$A$ cylindrical bucket,$32 \, cm$ high and with a base radius of $18 \, cm$,is filled with sand. This bucket is emptied on the ground and a conical heap of sand is formed. If the height of the conical heap is $24 \, cm$,find the radius and slant height of the heap. [Take $\pi = \frac{22}{7}$]

(N/A) Height $(h_1)$ of the cylindrical bucket $= 32 \, cm$.
Radius $(r_1)$ of the base of the bucket $= 18 \, cm$.
Height $(h_2)$ of the conical heap $= 24 \, cm$.
Let the radius of the base of the conical heap be $r_2$.
Since the volume of sand remains the same:
Volume of sand in the cylindrical bucket $=$ Volume of sand in the conical heap.

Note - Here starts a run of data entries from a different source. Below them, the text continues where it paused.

(** C10: the four copying functions, for CHAR16 and CHAR8 strings alike.  With [cs]
    the string at Source as far as the function may look (DestMax characters,
    Length if that is less, or the room that is left) they store exactly [cs] and
    a NUL, at the start of Destination or at the end [ds] of its string, and
    return RETURN_SUCCESS; when [cs] and its NUL do not fit they return
    RETURN_BUFFER_TOO_SMALL, when the destination is full already
    RETURN_BAD_BUFFER_SIZE, when the source shares memory with the DestMax
    characters of the destination RETURN_ACCESS_DENIED, and for a NULL pointer or
    a size that is 0 or above the configured maximum RETURN_INVALID_PARAMETER
    (StrCatS and StrnCatS measure the destination first, which has to be readable
    as far as they look unless it is NULL or of size 0); an error leaves memory as
    it was. *)
Theorem safe_strings_exact RSIZE_MAX ASCII_RSIZE_MAX k m D P max len ds cs :
  dest_ok k m D max → (0 < max)%nat → source_ok k P (length cs) →
  within_rsize RSIZE_MAX ASCII_RSIZE_MAX k (Z.of_nat max) = true →
  within_rsize RSIZE_MAX ASCII_RSIZE_MAX k (Z.of_nat len) = true →
  let copied pos := store_string k k m D max P pos cs in
  let too_small := Some (RETURN_BUFFER_TOO_SMALL, m) in
  (string_upto k m P max cs →
    CpyS RSIZE_MAX ASCII_RSIZE_MAX k D (Z.of_nat max) P m =
      if decide (length cs = max) then too_small else copied D) ∧
  (string_upto k m P (max `min` len) cs →
    nCpyS RSIZE_MAX ASCII_RSIZE_MAX k D (Z.of_nat max) P (Z.of_nat len) m =
      if decide (length cs = max) then too_small else copied D) ∧
  (string_upto k m D max ds →
    let room := (max - length ds)%nat in
    let outcome := if decide (length ds = max) then Some (RETURN_BAD_BUFFER_SIZE, m) else
      if decide (length cs = room) then too_small else copied (D + chars_size k (length ds)) in
    (string_upto k m P room cs → CatS RSIZE_MAX ASCII_RSIZE_MAX k D (Z.of_nat max) P m = outcome) ∧
    (string_upto k m P (room `min` len) cs →
      nCatS RSIZE_MAX ASCII_RSIZE_MAX k D (Z.of_nat max) P (Z.of_nat len) m = outcome)) ∧
  (∀ D' P' max' len', aligned k D' → aligned k P' →
    (bad_call RSIZE_MAX ASCII_RSIZE_MAX k D' max' P' →
      CpyS RSIZE_MAX ASCII_RSIZE_MAX k D' max' P' m = Some (RETURN_INVALID_PARAMETER, m)) ∧
    (bad_call RSIZE_MAX ASCII_RSIZE_MAX k D' max' P' ∨ within_rsize RSIZE_MAX ASCII_RSIZE_MAX k len' = false →
      nCpyS RSIZE_MAX ASCII_RSIZE_MAX k D' max' P' len' m = Some (RETURN_INVALID_PARAMETER, m)) ∧
    (measurable k m D' max' → bad_call RSIZE_MAX ASCII_RSIZE_MAX k D' max' P' →
      CatS RSIZE_MAX ASCII_RSIZE_MAX k D' max' P' m = Some (RETURN_INVALID_PARAMETER, m)) ∧
    (measurable k m D' max' → bad_call RSIZE_MAX ASCII_RSIZE_MAX k D' max' P' ∨ within_rsize RSIZE_MAX ASCII_RSIZE_MAX k len' = false →
      nCatS RSIZE_MAX ASCII_RSIZE_MAX k D' max' P' len' m = Some (RETURN_INVALID_PARAMETER, m))).
Proof.
  intros HD Hmax HP Hlim Hlen. cbv zeta. split_and!.
  - intros Hs. by apply CpyS_run.
  - intros Hs. by apply nCpyS_run.
  - intros Hds. split; intros Hs; [by apply CatS_run|by apply nCatS_run].
  - intros D' P' max' len' HD' HP'. split_and!; [intros Hbad|intros Hbad|intros Hm Hbad|intros Hm Hbad].
    + unfold CpyS. rewrite !run_aligned by done. by apply refused_4.
    + unfold nCpyS. rewrite !run_aligned by done. by apply refused_5.
    + unfold CatS. rewrite !run_aligned by done. destruct (run_LenS_measurable (A := Z) k m D' max' HD' Hm) as [n ->]. by apply refused_4.
    + unfold nCatS. rewrite !run_aligned by done. destruct (run_LenS_measurable (A := Z) k m D' max' HD' Hm) as [n ->]. by apply refused_5.
Qed.

Lemma string_upto_whole k m p b cs : nonzero cs → (length cs < b)%nat → chars k m p (cs ++ [0]) → string_upto k m p b cs.
Proof. intros Hnz Hb Hc. split_and!; [done|lia|]. by case_decide. Qed.

Lemma dest_ok_put k m D max k' p cs : dest_ok k m D max → dest_ok k (put_chars k' m p cs) D max.
Proof. intros [? ? ? ? Hm]. split; try done. by apply mapped_put. Qed.

Lemma ascii_char_range cs : Forall (λ c, char_range Ascii c) cs → Forall (λ c, char_range Unicode c) cs.
Proof.
  intros Hc. eapply Forall_impl; [exact Hc|]. intros c. cbv beta. change (256 ^ sizeof_char Ascii) with 256. change (256 ^ sizeof_char Unicode) with 65536. lia.
Qed.

(** C25: an Ascii string that fits is stored as a Unicode string with the same
    character codes and converting that back stores the original string; with a
    Length, as many characters as that, and their number is returned.  The
    DestMax characters of the destination must not meet the source. *)
Theorem conversion_roundtrip RSIZE_MAX ASCII_RSIZE_MAX m P D E max max2 len n0 cs :
  let within k n := within_rsize RSIZE_MAX ASCII_RSIZE_MAX k (Z.of_nat n) = true in
  source_ok Ascii P (length cs) → dest_ok Unicode m D max → dest_ok Ascii m E max2 →
  nonzero cs → chars Ascii m P (cs ++ [0]) → (length cs < max)%nat → (length cs < max2)%nat →
  within Unicode max → within Ascii max → within Unicode max2 → within Ascii max2 →
  within Unicode len → within Ascii len →
  separate D (chars_size Unicode max) P (chars_size Ascii (S (length cs))) = true →
  separate E (chars_size Ascii max2) D (chars_size Unicode (S (length cs))) = true →
  ∃ m1 m2 m3,
    AsciiStrToUnicodeStrS RSIZE_MAX ASCII_RSIZE_MAX P D (Z.of_nat max) m = Some (RETURN_SUCCESS, m1) ∧
    chars Unicode m1 D (cs ++ [0]) ∧
    UnicodeStrToAsciiStrS RSIZE_MAX ASCII_RSIZE_MAX D E (Z.of_nat max2) m1 = Some (RETURN_SUCCESS, m2) ∧
    chars Ascii m2 E (cs ++ [0]) ∧
    UnicodeStrnToAsciiStrS RSIZE_MAX ASCII_RSIZE_MAX D (Z.of_nat len) E (Z.of_nat max2) (Some n0) m1
      = Some ((RETURN_SUCCESS, Some (Z.of_nat (len `min` length cs))), m3) ∧
    chars Ascii m3 E (take len cs ++ [0]).
Proof.
  intros within HP HD HE Hnz Hc Hmax Hmax2 HUmax HAmax HUmax2 HAmax2 HUlen HAlen Hsep1 Hsep2.
  pose proof (chars_range _ _ _ _ Hc) as Hr. apply Forall_app in Hr as [Hra H0].
  pose proof (ascii_char_range _ Hra) as Hru. pose proof HD as [HDa HD0 HDend _ _].
  assert (∀ k, Forall (λ c, char_range k c) [0]) as Hzero by (intros []; by repeat constructor).
  assert (chars Unicode (put_chars Unicode m D (cs ++ [0])) D (cs ++ [0])) as Hu
    by (apply put_chars_chars, Forall_app; done).
  assert (source_ok Unicode D (length cs)) as HDs.
  { split; [done|done|]. unfold chars_size in *. change (sizeof_char Unicode) with 2 in *. lia. }
  exists (put_chars Unicode m D (cs ++ [0])). do 2 eexists. split_and!.
  - unfold AsciiStrToUnicodeStrS. rewrite (ConvertS_run _ _ Ascii Unicode m D P max HD) with (cs := cs);
      [|lia|done|done|done|by apply string_upto_whole|done].
    case_decide; [lia|]. unfold store_string. by rewrite Hsep1.
  - done.
  - unfold UnicodeStrToAsciiStrS.
    rewrite (ConvertS_run _ _ Unicode Ascii _ E D max2) with (cs := cs);
      [|by apply dest_ok_put|lia|done|done|done|by apply string_upto_whole|done].
    case_decide; [lia|]. unfold store_string. by rewrite Hsep2.
  - by apply put_chars_chars, Forall_app.
  - unfold UnicodeStrnToAsciiStrS. pose proof (length_take cs len) as Hlt.
    rewrite (nConvertS_run _ _ Unicode Ascii _ E D max2) with (cs := cs);
      [|by apply dest_ok_put|lia|done|done| |by apply string_upto_whole|by apply Forall_take|done|done].
    + case_decide; [lia|]. rewrite Hlt.
      assert (separate E (chars_size Ascii max2) D (chars_size Unicode (S (len `min` length cs))) = true) as ->.
      { apply separate_apart. apply separate_apart in Hsep2. unfold apart, chars_size in *.
        change (sizeof_char Unicode) with 2 in *. lia. }
      done.
    + rewrite Hlt. destruct HDs as [? ? He]. split; [done|done|]. unfold chars_size in *.
      change (sizeof_char Unicode) with 2 in *. lia.
  - apply put_chars_chars, Forall_app. split; [by apply Forall_take|done].
Qed.

(** ** Witnesses *)

Definition ex_string : list Z := [102; 119].
Definition ex_buffers : byte_mem :=
  put_chars Ascii (put_chars Ascii (put ∅ 32 (replicate 16 0)) 16 (ex_string ++ [0])) 64 [120; 0; 0; 0; 0; 0].

Lemma safe_strings_exact_witness :
  AsciiStrCatS 0 100 64 6 16 ex_buffers = Some (RETURN_SUCCESS, put_chars Ascii ex_buffers 65 [102; 119; 0]) ∧
  AsciiStrCpyS 0 100 64 2 16 ex_buffers = Some (RETURN_BUFFER_TOO_SMALL, ex_buffers).
Proof.
  assert (source_ok Ascii 16 2) as HP by (by split).
  assert (chars Ascii ex_buffers 16 (ex_string ++ [0])) as Hsrc.
  { apply put_chars_apart; [apply put_chars_chars; by repeat constructor|by right]. }
  assert (chars Ascii ex_buffers 64 [120; 0; 0; 0; 0; 0]) as Hdst by (apply put_chars_chars; by repeat constructor).
  assert (∀ n, (n ≤ 6)%nat → dest_ok Ascii ex_buffers 64 n) as HD.
  { intros n Hn. split; [done|done|unfold chars_size; change (sizeof_char Ascii) with 1; lia|lia|].
    eapply mapped_sub; [apply (chars_mapped _ _ _ _ Hdst)|lia|unfold chars_size; cbn [length]; change (sizeof_char Ascii) with 1; lia]. }
  split.
  - destruct (safe_strings_exact 0 100 Ascii ex_buffers 64 16 6 0 [120] ex_string) as (_ & _ & Hcat & _);
      [by apply HD; lia|lia|done..|].
    apply Hcat; [split_and!; [by repeat constructor|cbn; lia|]|apply string_upto_whole; [by repeat constructor|cbn; lia|done]].
    cbn. by apply (chars_app Ascii ex_buffers 64 [120; 0]) in Hdst as [? _].
  - destruct (safe_strings_exact 0 100 Ascii ex_buffers 64 16 2 0 [] ex_string) as (Hcpy & _);
      [by apply HD; lia|lia|done..|].
    apply Hcpy. split_and!; [by repeat constructor|cbn; lia|]. cbn. by apply (chars_app Ascii ex_buffers 16 ex_string) in Hsrc as [? _].
Defined.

$\pi \times r_1^2 \times h_1 = \frac{1}{3} \pi \times r_2^2 \times h_2$
$\pi \times 18^2 \times 32 = \frac{1}{3} \pi \times r_2^2 \times 24$
$18^2 \times 32 = r_2^2 \times 8$
$r_2^2 = \frac{324 \times 32}{8} = 324 \times 4 = 1296$
$r_2 = \sqrt{1296} = 36 \, cm$.
Now,the slant height $(l)$ of the cone is given by $l = \sqrt{r_2^2 + h_2^2}$.
$l = \sqrt{36^2 + 24^2} = \sqrt{1296 + 576} = \sqrt{1872}$.
$l = \sqrt{144 \times 13} = 12\sqrt{13} \, cm$.
Thus,the radius is $36 \, cm$ and the slant height is $12\sqrt{13} \, cm$.